Mit dem zeitweiligen Fall der Provinzhauptstadt war offensichtlich geworden, dass Afghanistan keineswegs in der Lage ist, sich selbst zu verteidigen. "Kundus, aber auch die wachsende Bedrohung von Seiten des IS waren ausschlaggebend für US-Präsident Obama den Truppenabzug zu stoppen", so Kugelman.
Auch Deutschland will im nächsten Jahr die Truppenstärke von ursprünglich 850 auf 980 erhöhen. Für Thomas Ruttig, Ko-Direktor des Afghanistan Analyst Network, keineswegs ausreichend. "Die Zahl der Soldaten in Afghanistan ein wenig aufzustocken ist inadäquat und nur etwas mehr von dem, was man bisher tat - und das ging ja an den Problemen vorbei." Ruttig zieht eine düstere Bilanz. Neben den massiven Problemen in der Sicherheit des Landes würden soziale, ökonomische und institutionelle Probleme weiterhin ignoriert.
Afghanische Tellerwäscher
Arbeitslosigkeit und eine ineffiziente Regierung sind neben der prekären Sicherheitslage jedoch die Hauptgründe für Tausende von Afghanen, die das Land im Jahr 2015 verlassen haben. Mehr als 140.000 Afghanen sind nach Europa geflüchtet, der Großteil von ihnen nach Deutschland. Laut dem Bundesamt für Migration und Flüchtlinge wurden allein im November mehr als 31.000 Flüchtlinge aus Afghanistan registriert. Damit bilden die Afghanen nach den Syrern die zweitgrößte Gruppe von Flüchtlingen.
"Wir tun alles, was in unserer Macht steht, damit Afghanen es nicht für nötig halten, das Land zu verlassen", sagte Sayed Zafar Hashemi, Sprecher des afghanischen Präsidenten Aschraf Ghani. In einem Interview mit DW Conflict Zone sagte Präsident Aschraf Ghani, dass die Flüchtlinge nicht viel mehr seien als "Tellerwäscher". In Europa sei es ihnen nicht möglich, ökonomisch aufzusteigen.
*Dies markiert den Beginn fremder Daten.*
Definition validate_header (euid : Z) (l : Ledger) : res unit :=
  fail_if (negb (l_magic l =? LEDGER_MAGIC) || negb (l_version l =? LEDGER_VERSION)
           || negb (l_length l =? LEDGER_LENGTH) || negb (l_owner_uid l =? euid)
           || (l_write_limit l =? 0))
    (InvalidData "ledger header mismatch").

Definition checked_add_field (f : Field) (amount : Z) (l : Ledger) (message : string) : res Z :=
  ok_or (checked_add 64 (load f l) amount) (OtherError message).

(** ** The writer *)

(** [Writer::begin]: its result and the stores it makes. *)
Definition begin (operation : Operation) (l : Ledger) : res PendingOperation * list (Field * Z) :=
  match operation with
  | OpRead 0 | OpWrite 0 => (Err (InvalidInput "I/O length must be nonzero"), [])
  | _ =>
      if negb (l_pending l =? 0) then (Err (OtherError "an operation is already pending"), [])
      else
        match checked_add_field Errors 1 l "error count overflow" with
        | Err e => (Err e, [])
        | Panic => (Panic, [])
        | Ok error_after_failure =>
            let epoch := l_epoch l in
            if negb (Z.land epoch 1 =? 0) || negb (bool_decide (is_Some (checked_add 64 epoch 4))) then
              (Err (OtherError "invalid or exhausted writer epoch"), [])
            else
              let reserved :=
                match operation with
                | OpWrite bytes =>
                    match checked_add 64 (l_write_reserved l) bytes with
                    | Some next => if next <=? l_write_limit l then Some next else None
                    | None => None
                    end
                | _ => None
                end in
              match operation, reserved with
              | OpWrite _, None =>
                  (Err (RawOs ENOSPC),
                   [(Epoch, epoch + 1); (Flags, Z.lor (l_flags l) FLAG_BUDGET_EXHAUSTED);
                    (Epoch, epoch + 2)])
              | _, _ =>
                  (Ok {| po_operation := operation; po_finish_epoch := epoch + 4;
                         po_error_after_failure := error_after_failure |},
                   [(Epoch, epoch + 1)]
                   ++ match reserved with Some bytes => [(WriteReserved, bytes)] | None => [] end
                   ++ [(Pending, 1); (Epoch, epoch + 2)])
              end
        end
  end.

(** [PendingOperation::record_failure]; dropping an unfinished operation does the same. *)
Definition record_failure (p : PendingOperation) (l : Ledger) : list (Field * Z) :=
  [(Epoch, po_finish_epoch p - 1); (Pending, 0); (Errors, po_error_after_failure p);
   (Flags, Z.lor (l_flags l) FLAG_INCOMPLETE); (Epoch, po_finish_epoch p)].

(** The counters of an operation: operations, bytes, and the number of bytes. *)
Definition counters_of (operation : Operation) : Field * option Field * Z :=
  match operation with
  | OpRead bytes => (ReadOperations, Some ReadCompleted, bytes)
  | OpWrite bytes => (WriteOperations, Some WriteCompleted, bytes)
  | OpFlush => (FlushOperations, None, 0)
  end.

(** [PendingOperation::finish].  On an overflow the operation is dropped unfinished. *)
Definition finish (success : bool) (p : PendingOperation) (l : Ledger) :
    res unit * list (Field * Z) :=
  if negb success then (Ok tt, record_failure p l)
  else
    let '(operation_counter, byte_counter, byte_count) := counters_of (po_operation p) in
    match checked_add_field operation_counter 1 l "completed operation count overflow" with
    | Ok operations =>
        match byte_counter with
        | None =>
            (Ok tt, [(Epoch, po_finish_epoch p - 1); (operation_counter, operations);
                     (Pending, 0); (Epoch, po_finish_epoch p)])
        | Some counter =>
            match checked_add_field counter byte_count l "completed byte count overflow" with
            | Ok bytes =>
                (Ok tt, [(Epoch, po_finish_epoch p - 1); (operation_counter, operations);
                         (counter, bytes); (Pending, 0); (Epoch, po_finish_epoch p)])
            | Err e => (Err e, record_failure p l)
            | Panic => (Panic, record_failure p l)
            end
        end
    | Err e => (Err e, record_failure p l)
    | Panic => (Panic, record_failure p l)
    end.

(** ** The reader *)

(** [stable_snapshot].  [env k] is the ledger that the [k]-th load sees, the
    loads numbered from [k] on; an attempt with an even first epoch makes eleven. *)
Definition snapshot_of (env : nat -> Ledger) (k : nat) : LedgerSnapshot :=
  let flags := l_flags (env (k + 1)%nat) in
  {| sn_write_limit := l_write_limit (env (k + 2)%nat);
     sn_write_reserved := l_write_reserved (env (k + 2)%nat);
     sn_write_completed := l_write_completed (env (k + 3)%nat);
     sn_read_completed := l_read_completed (env (k + 4)%nat);
     sn_read_operations := l_read_operations (env (k + 5)%nat);
     sn_write_operations := l_write_operations (env (k + 6)%nat);
     sn_flush_operations := l_flush_operations (env (k + 7)%nat);
     sn_pending := l_pending (env (k + 8)%nat);
     sn_errors := l_errors (env (k + 9)%nat);
     sn_incomplete := negb (Z.land flags FLAG_INCOMPLETE =? 0);
     sn_budget_exhausted := negb (Z.land flags FLAG_BUDGET_EXHAUSTED =? 0) |}.

Fixpoint attempts (n : nat) (env : nat -> Ledger) (k : nat) : res LedgerSnapshot :=
  match n with
  | O => Err (WouldBlock "ledger changed throughout bounded snapshot retries")
  | S n =>
      let before := l_epoch (env k) in
      if negb (Z.land before 1 =? 0) then attempts n env (k + 1)%nat
      else
        let flags := l_flags (env (k + 1)%nat) in
        let snapshot := snapshot_of env k in
        if before =? l_epoch (env (k + 10)%nat) then
          fail_if (negb (Z.ldiff flags KNOWN_FLAGS =? 0)
                   || (sn_write_limit snapshot <? sn_write_reserved snapshot)
                   || (sn_write_reserved snapshot <? sn_write_completed snapshot)
                   || (1 <? sn_pending snapshot))
            (InvalidData "invalid ledger counters or flags") ;;?
          Ok snapshot
        else attempts n env (k + 11)%nat
  end.

Definition stable_snapshot (env : nat -> Ledger) : res LedgerSnapshot :=
  attempts SNAPSHOT_ATTEMPTS env 0.

(** ** Files *)

(** What [fstat] reports, and the ledger that the mapping shows. *)
Record LedgerFile := {
  lf_is_file : bool;
  lf_uid : Z;
  lf_mode : Z;
  lf_len : Z;
  lf_ledger : Ledger;
}.

(** [open_validated], after a successful [open]. *)
Definition open_validated (euid : Z) (f : LedgerFile) : res unit :=
  fail_if (negb (lf_is_file f)) (InvalidData "ledger is not a regular file") ;;?
  fail_if (negb (lf_uid f =? euid) || negb (Z.land (lf_mode f) 4095 =? MODE))
    (PermissionDenied "ledger owner or mode mismatch") ;;?
  fail_if (negb (lf_len f =? LEDGER_LENGTH)) (InvalidData "ledger size mismatch").

(** [Reader::create], after the exclusive creation of the file. *)
Definition create (euid write_limit : Z) : res Ledger :=
  fail_if (write_limit =? 0) (InvalidInput "write limit must be nonzero") ;;?
  let l := new_ledger write_limit euid in
  let l := {| l_magic := LEDGER_MAGIC; l_version := l_version l; l_length := l_length l;
              l_owner_uid := l_owner_uid l; l_write_limit := l_write_limit l; l_epoch := l_epoch l;
              l_write_reserved := l_write_reserved l; l_write_completed := l_write_completed l;
              l_read_completed := l_read_completed l; l_read_operations := l_read_operations l;
              l_write_operations := l_write_operations l; l_flush_operations := l_flush_operations l;
              l_pending := l_pending l; l_errors := l_errors l; l_flags := l_flags l |} in
  validate_header euid l ;;?
  Ok l.

(** [Reader::open]; [env] is what its loads see. *)
Definition reader_open (euid : Z) (f : LedgerFile) (env : nat -> Ledger) : res unit :=
  open_validated euid f ;;?
  validate_header euid (lf_ledger f) ;;?
  _ <-? stable_snapshot env ;;
  Ok tt.

(** [Writer::open]; [locked] is the result of [flock]. *)
Definition writer_open (euid : Z) (locked : res unit) (f : LedgerFile) (env : nat -> Ledger) : res unit :=
  open_validated euid f ;;?
  locked ;;?
  validate_header euid (lf_ledger f) ;;?
  snapshot <-? stable_snapshot env ;;
  fail_if (negb (sn_pending snapshot =? 0) || sn_incomplete snapshot)
    (InvalidData "ledger was not closed cleanly").

(** ** Histories of the writer *)

(** The bytes a pending operation may still add to the completed writes. *)
Definition planned (o : Operation) : Z := match o with OpWrite bytes => bytes | _ => 0 end.
Definition typed_operation (o : Operation) : Prop :=
  match o with OpRead bytes | OpWrite bytes => 0 <= bytes | OpFlush => True end.

(** The ledger between two stores of the writer that belong to different operations. *)
Record sound (l : Ledger) (w : option PendingOperation) : Prop := {
  so_epoch : l_epoch l mod 2 = 0;
  so_flags : Z.ldiff (l_flags l) KNOWN_FLAGS = 0;
  so_completed : 0 <= l_write_completed l;
  so_budget : l_write_completed l + match w with Some p => planned (po_operation p) | None => 0 end
              <= l_write_reserved l <= l_write_limit l;
  so_pending : l_pending l = match w with Some _ => 1 | None => 0 end;
  so_owned : forall p, w = Some p ->
    po_finish_epoch p = l_epoch l + 2 /\ po_error_after_failure p = l_errors l + 1 /\
    typed_operation (po_operation p);
}.

(** The stores of a writer that began with the ledger [l0], and its pending operation. *)
Inductive history (l0 : Ledger) : list (Field * Z) -> option PendingOperation -> Prop :=
  | h_open : sound l0 None -> history l0 [] None
  | h_begin ss o p s : history l0 ss None -> typed_operation o ->
      begin o (after ss l0) = (Ok p, s) -> history l0 (ss ++ s) (Some p)
  | h_reject ss o e s : history l0 ss None -> typed_operation o ->
      begin o (after ss l0) = (Err e, s) -> history l0 (ss ++ s) None
  | h_finish ss p b r s : history l0 ss (Some p) ->
      finish b p (after ss l0) = (r, s) -> history l0 (ss ++ s) None
  | h_drop ss p : history l0 ss (Some p) ->
      history l0 (ss ++ record_failure p (after ss l0)) None.

Lemma land_1 z : Z.land z 1 = z mod 2.
Proof. apply (Z.land_ones z 1). lia. Qed.

Lemma after_app a b l : after (a ++ b) l = after b (after a l).
Proof. unfold after. apply foldl_app. Qed.

Lemma flags_or l f : Z.ldiff (l_flags l) KNOWN_FLAGS = 0 -> Z.ldiff f KNOWN_FLAGS = 0 ->
  Z.ldiff (Z.lor (l_flags l) f) KNOWN_FLAGS = 0.
Proof.
  intros H1 H2. apply Z.bits_inj'. intros i Hi.
  apply (f_equal (fun z => Z.testbit z i)) in H1. apply (f_equal (fun z => Z.testbit z i)) in H2.
  rewrite Z.ldiff_spec, Z.bits_0 in H1, H2. rewrite Z.ldiff_spec, Z.lor_spec, Z.bits_0.
  destruct (Z.testbit (l_flags l) i), (Z.testbit f i), (Z.testbit KNOWN_FLAGS i); done.
Qed.

(** The operations, case by case. *)
Lemma begin_cases o l :
  sound l None -> typed_operation o ->
  match begin o l with
  | (Ok p, s) => sound (after s l) (Some p) /\ po_operation p = o
  | (Err _, s) => sound (after s l) None
  | (Panic, _) => False
  end.
Proof.
  intros [He Hf Hc Hb Hp _] Ho. unfold begin, checked_add_field, checked_add. cbn [load].
  assert (Hidle : sound l None) by (constructor; auto; discriminate).
  rewrite land_1, He, Hp. cbn [negb Z.eqb].
  assert (He1 : (l_epoch l + 2) mod 2 = 0) by (rewrite <- He; apply (Z.mod_add _ 1 2); lia).
  destruct o as [bytes|bytes|].
  - destruct bytes as [|b|b]; [done| |done].
    destruct (_ <? _); cbn [ok_or]; [|done]. destruct (bool_decide _); cbn [negb orb]; [|done].
    split; [|done]. constructor; cbn; auto; try lia.
    intros p [= <-]. cbn. split_and!; auto; lia.
  - destruct bytes as [|b|b]; [done| |done].
    destruct (_ <? _) eqn:E1; cbn [ok_or]; [|done]. destruct (bool_decide _); cbn [negb orb]; [|done].
    destruct (l_write_reserved l + Z.pos b <? 2 ^ 64).
    2: { constructor; cbn; auto; try lia; [by apply flags_or|discriminate]. }
    destruct (Z.leb_spec (l_write_reserved l + Z.pos b) (l_write_limit l)).
    2: { constructor; cbn; auto; try lia; [by apply flags_or|discriminate]. }
    split; [|done]. constructor; cbn; auto; try lia.
    intros p [= <-]. cbn. split_and!; auto; lia.
  - destruct (_ <? _); cbn [ok_or]; [|done]. destruct (bool_decide _); cbn [negb orb]; [|done].
    split; [|done]. constructor; cbn; auto; try lia.
    intros p [= <-]. cbn. split_and!; auto; lia.
Qed.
Die einzige Chance auf eine Karriere läge in Afghanistan.
Für Alexey Yusupov, Leiter der Friedrich-Ebert-Stiftung in Kabul, ist der Trend zur Flucht auch durch Fehlinformationen von Seiten von Schleppern und Kreditgebern entstanden. Aufrufe würden nicht reichen. "Es geht hier nicht nur um Rhetorik, sondern es geht auch darum, ganz konkret aktiv gegen diese Netzwerke vorzugehen", so Yusupov. Bisher sei das jedoch versäumt worden. Hinzu kommt, so Yusupov: "Die Menschen müssen zumindest ansatzweise erkennen, dass sich ihre Lebensumstände zum Besseren wenden, damit sie bleiben."
Die afghanische Regierung habe dazu für das kommende Jahr Programme entwickelt. Konkret sollen beispielsweise mit dem Projekt "Jobs for Peace", das von Deutschland unterstützt wird, Arbeitsplätze geschaffen werden. Ob das Gefühl der Hoffnungslosigkeit dadurch abgewendet werden kann, wird erst das Jahr 2016 zeigen.